Many people start their day with a hot cup of coffee. Not only does it kick-start many brain processes, it also encourages strangers to strike up a conversation with each other. Coffee can provide its drinker with welcome comfort. Some even consider it an essential part of their daily routine.
A team from Monash University in Australia and the University of Toronto tested the potential placebo effect of coffee. Researcher Dr. Eugene Chan and his colleagues explored the relationship between coffee and arousal.
For their experiment, they exposed participants to stimuli associated with coffee, such as the sight, smell, and sounds made by a cup. Their goal was to see if these stimuli have a placebo effect similar to consuming coffee.
They found that regular coffee drinkers experienced increased arousal, drive, and concentration despite not having consumed a single drop of coffee during the experiment. (Related: Your coffee maker might be making you sick, thanks to BPA.)
“As long as individuals see a connection between coffee and arousal, whatever its origin may be, mere exposure to coffee-related cues might trigger arousal in and of themselves without ingesting any form of caffeine,” explained Chan.
He elaborated that the smell of coffee led to its arousing effects on the brain of participants who have made it a habit to drink the beverage. Much like the dogs in Pavlovian classical conditioning, regular drinkers conditioned themselves to react to coffee in specific ways.
As such, regular coffee drinkers who pass by their usual cafe, catch the scent of coffee, or glimpse an advertisement will respond to these stimuli as if they consumed the beverage. The chemical receptors in their brains get triggered by coffee-related stimuli.
The researchers ran four separate experiments. They exposed people from Western and Eastern cultures to cues related to coffee and tea.
One experiment asked the participants to develop advertising catchwords for coffee or tea. Another had people write mock-up news articles about the health benefits of drinking either beverage.

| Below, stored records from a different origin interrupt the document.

(* ===== verification/DisplayFacts.v ===== *)
(** The displayed price tables against evaluation: the tier a run charges is the
    tier the table selects, the displayed prices give the amount, and the tiers
    shown as current contain the tier that applies at that time. *)
From Stdlib Require Import ZArith Lia Bool String.
From stdpp Require Import base list option.
From S2P Require Import Prelude JsString JsNumber Types JsValue Grammar ParserFacts Compile Runtime RuntimeFacts Trace Frame Display.

(** * What a price table says *)

(** A condition of a tier, read on the token counts of a context. *)
Definition condition_holds (cx : context) (c : token_condition) : bool :=
  match token_of cx (tc_var c) with
  | Some (JNum n) =>
      match compare_values (tc_op c) (JNum n) (JNum (tc_value c)) with
      | Some b => b
      | None => false
      end
  | _ => false
  end.

(** The first tier all of whose conditions hold. *)
Definition first_tier (cx : context) (tiers : list token_tier) : option token_tier :=
  find (fun t => forallb (condition_holds cx) (tt_conditions t)) tiers.

(** The amount of one price, and of a list of prices, summed in order. *)
Definition price_amount (cx : context) (p : jsstr * number) : number :=
  match token_of cx p.1 with
  | Some (JNum n) => num_mul n p.2
  | _ => num_zero
  end.

Definition add_price (cx : context) (acc : option number) (p : jsstr * number) : option number :=
  Some (match acc with
        | Some a => num_add a (price_amount cx p)
        | None => price_amount cx p
        end).

Definition amount_of (cx : context) (prices : list (jsstr * number)) : option number :=
  fold_left (add_price cx) prices None.

(** Sums nested to the left, as the parser builds them without parentheses. *)
Definition is_sum (n : node) : bool :=
  match n with NBinary _ _ op _ _ => op === "+" | _ => false end.
Definition left_sum (n : node) : Prop :=
  match n with NBinary _ _ op _ r => (op === "+") = true -> is_sum r = false | _ => True end.
Definition left_sums (n : node) : Prop := Forall left_sum (subnodes n).
(** A conditional is split on a time condition, or read as a chain. *)
Lemma branches_conditional s e c y no path tiers :
  timeTierBranches comp (NConditional s e c y no) path = Ok (Some tiers) ->
  (isTimeCondition c = Ok true /\ exists a b, tiers = a ++ b /\
     timeTierBranches comp y (path ++ [(c, true)]) = Ok (Some a) /\
     timeTierBranches comp no (path ++ [(c, false)]) = Ok (Some b)) \/
  tier_leaf comp (NConditional s e c y no) path = Ok (Some tiers).
Proof.
  cbn [timeTierBranches]. destruct (isTimeCondition c) as [[]|]; [|by right|done].
  destruct (timeTierBranches comp y _) as [[a|]|]; [| |done];
    (destruct (timeTierBranches comp no _) as [[b|]|]; [| |done]); intros [= <-].
  left. eauto 10.
Qed.

(** The tiers of a branch carry its path. *)
Lemma branches_path n : forall path tiers, timeTierBranches comp n path = Ok (Some tiers) ->
  Forall (fun t => exists more, mt_timeConditions t = path ++ more) tiers.
Proof.
  assert (Leaf : forall m path tiers, tier_leaf comp m path = Ok (Some tiers) ->
    Forall (fun t => exists more, mt_timeConditions t = path ++ more) tiers).
  { intros m path tiers H. unfold tier_leaf in H.
    destruct (readTokenTierChain m) as [[ts|]|]; [|done..].
    destruct path as [|p path]; [done|]. injection H as <-.
    apply Forall_elem. intros t Ht. apply list_elem_of_In, in_map_iff in Ht as (x & <- & _).
    exists []. by rewrite app_nil_r. }
  induction n; intros path tiers H; try (by eapply Leaf).
  apply branches_conditional in H as [(_ & a & b & -> & Ea & Eb)|H]; [|by eapply Leaf].
  apply Forall_app. apply IHn2 in Ea. apply IHn3 in Eb.
  split; (eapply Forall_impl; [|first [exact Ea|exact Eb]]);
    intros t (more & Hm); rewrite Hm, <- app_assoc; eauto.
Qed.

(** A branch with a condition that does not match shows nothing as current. *)
Lemma branches_stale n path tiers p :
  timeTierBranches comp n path = Ok (Some tiers) -> p ∈ path ->
  condition_is comp clock p = false -> List.filter (tier_current comp clock) tiers = [].
Proof.
  intros H Hp Hc. apply branches_path in H.
  induction H as [|t tiers (more & Ht) _ IH]; simpl; [done|].
  assert (E : tier_current comp clock t = false).
  { unfold tier_current. rewrite Ht. apply not_true_iff_false. intros Hall.
    rewrite forallb_forall in Hall. rewrite Hall in Hc; [done|].
    apply list_elem_of_In. rewrite elem_of_app. by left. }
  by rewrite E.
Qed.

(** No guard on the group or the channel anywhere. *)
Definition unguarded (n : node) : Prop :=
  Forall (fun m => match m with
                   | NConditional _ _ c _ _ => isContextGuard c = false
                   | _ => True
                   end) (subnodes n).

Lemma unguarded_child n c : unguarded n -> c ∈ children n -> unguarded c.
Proof.
  intros H Hc. apply Forall_elem. intros m Hm. apply (proj1 (Forall_elem _ _) H).
  by eapply subnodes_child.
Qed.

Lemma unguarded_path n : unguarded n -> guard_path n = [].
Proof.
  intros H. pose proof (proj1 (Forall_elem _ _) H n (subnodes_self n)) as Hn.
  destruct n; try done. simpl in *. by rewrite Hn.
Qed.

(** The time conditions of the table do not mention the group or the channel. *)
Definition timely (tiers : list time_tier) : Prop :=
  Forall (fun t => Forall (fun p => reads_context p.1 = false) (mt_timeConditions t)) tiers.

(** What a run of [n] charges, in terms of the tiers shown as current. *)
Definition charged_current (n : node) (tiers : list time_tier) (v : rvalue) (st' : runtime) : Prop :=
  exists t m st, m ∈ subnodes n /\ first_tier cx (map mt_tier (List.filter (tier_current comp clock) tiers)) = Some t /\
    charged cx m t st v st'.

Lemma leaf_current n path tiers d st v st' :
  tier_leaf comp n path = Ok (Some tiers) -> unguarded n ->
  Forall (fun p => condition_is comp clock p = true) path ->
  eval n d st = Ok (v, st') -> charged_current n tiers v st'.
Proof.
  intros H Hu Hp He. unfold tier_leaf in H.
  destruct (readTokenTierChain n) as [[ts|]|] eqn:En; [|done..].
  destruct path as [|p path]; [done|]. injection H as <-. set (whole := p :: path) in *.
  assert (Hall : forallb (condition_is comp clock) whole = true).
  { apply forallb_forall. intros x Hx. apply (proj1 (Forall_elem _ _) Hp). by apply list_elem_of_In. }
  assert (E : map mt_tier (List.filter (tier_current comp clock)
                (map (time_tier_of (c_source comp) whole) ts)) = ts).
  { assert (Hcur : forall t, tier_current comp clock (time_tier_of (c_source comp) whole t) = true)
      by (intros t; exact Hall).
    clear En. clearbody whole.
    induction ts as [|t ts IH]; [done|]. cbn [map List.filter]. rewrite Hcur. cbn [map]. by rewrite IH. }
  destruct (readTokenTierChain_eval comp cx hdrs clock n _ _ _ _ _ En
    ltac:(rewrite unguarded_path by done; apply Forall_nil_2) He) as (t & m & Hf & Hm & Hc).
  exists t, m, st. by rewrite E.
Qed.

Lemma branches_nonempty n path tiers :
  timeTierBranches comp n path = Ok (Some tiers) -> tiers <> [].
Proof.
  assert (Chain : forall m acc ts, tier_chain m acc = Ok (Some ts) -> ts <> []).
  { intros m acc ts H. rewrite tier_chain_acc in H.
    destruct (tier_chain m []) as [[r|]|] eqn:E; [|done..]. injection H as <-.
    enough (r <> []) by (by destruct acc).
    destruct m; try (apply tier_chain_cons in E as (? & ? & ? & _ & _ & _ & ->); done);
      cbn [tier_chain] in E; (destruct (tokenTier _ []) as [[t|]|]; [|done..]); by injection E as <-. }
  assert (Read : forall m ts, readTokenTierChain m = Ok (Some ts) -> ts <> []).
  { induction m; intros ts H; try (by eapply Chain). cbn [readTokenTierChain] in H.
    destruct (isContextGuard m1); [|by eapply Chain].
    destruct (readTokenTierChain m2) as [[g|]|]; [|by eapply Chain|done].
    injection H as <-. by apply IHm2. }
  assert (Leaf : forall m p ts, tier_leaf comp m p = Ok (Some ts) -> ts <> []).
  { intros m p ts H. unfold tier_leaf in H.
    destruct (readTokenTierChain m) as [[r|]|] eqn:E; [|done..].
    apply Read in E. destruct p, r; try done; injection H as <-; done. }
  revert path tiers. induction n; intros path tiers H; try (by eapply Leaf).
  apply branches_conditional in H as [(_ & a & b & -> & Ea & _)|H]; [|by eapply Leaf].
  apply IHn2 in Ea. by destruct a.
Qed.

(** The head condition of a branch is among the conditions of its tiers. *)
Lemma timely_head n path c b tiers :
  timeTierBranches comp n (path ++ [(c, b)]) = Ok (Some tiers) -> timely tiers ->
  reads_context c = false.
Proof.
  intros H Ht. pose proof (branches_nonempty _ _ _ H) as Hne. apply branches_path in H.
  destruct tiers as [|t tiers]; [done|]. apply list.Forall_cons in H as [(more & Hm) _].
  apply list.Forall_cons in Ht as [Ht _]. rewrite Hm in Ht.
  apply (proj1 (Forall_elem _ _) Ht (c, b)). rewrite !elem_of_app. left. right. left.
Qed.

The researchers kept track of the arousal levels and heart rates of the participants. They used the data to evaluate "mental construct," a psychological effect that defines a person's thought processes.
The results indicated that providing coffee-related cues to participants made them more alert and improved their focus on a single task. Their energy levels and heart rate went up as well.
Participants from Western countries proved more likely to display the psychoactive effects of the beverage than those from Eastern countries. Westerners connected coffee with ambition, focus, and energy.
The participants also demonstrated greater arousal when exposed to coffee-related cues.
Chan remarked that their research drew upon psychological associations with coffee. Their findings offer interesting implications for ways to change the way people think and respond.
For example, many habitual coffee drinkers have switched to the decaffeinated version due to health reasons. Despite the lack of caffeine, drinking decaffeinated coffee still improves reaction times.
“Perhaps the mental association between coffee and arousal is so strong that it can produce cognitive changes even where there's no caffeine ingestion physiologically,” Chan said. ”This adds to the growing amount of literature documenting that the foods we eat and the beverages we drink do more than simply provide nutrition or pleasure -- mere exposure to, or reminders of them, affect how we think.”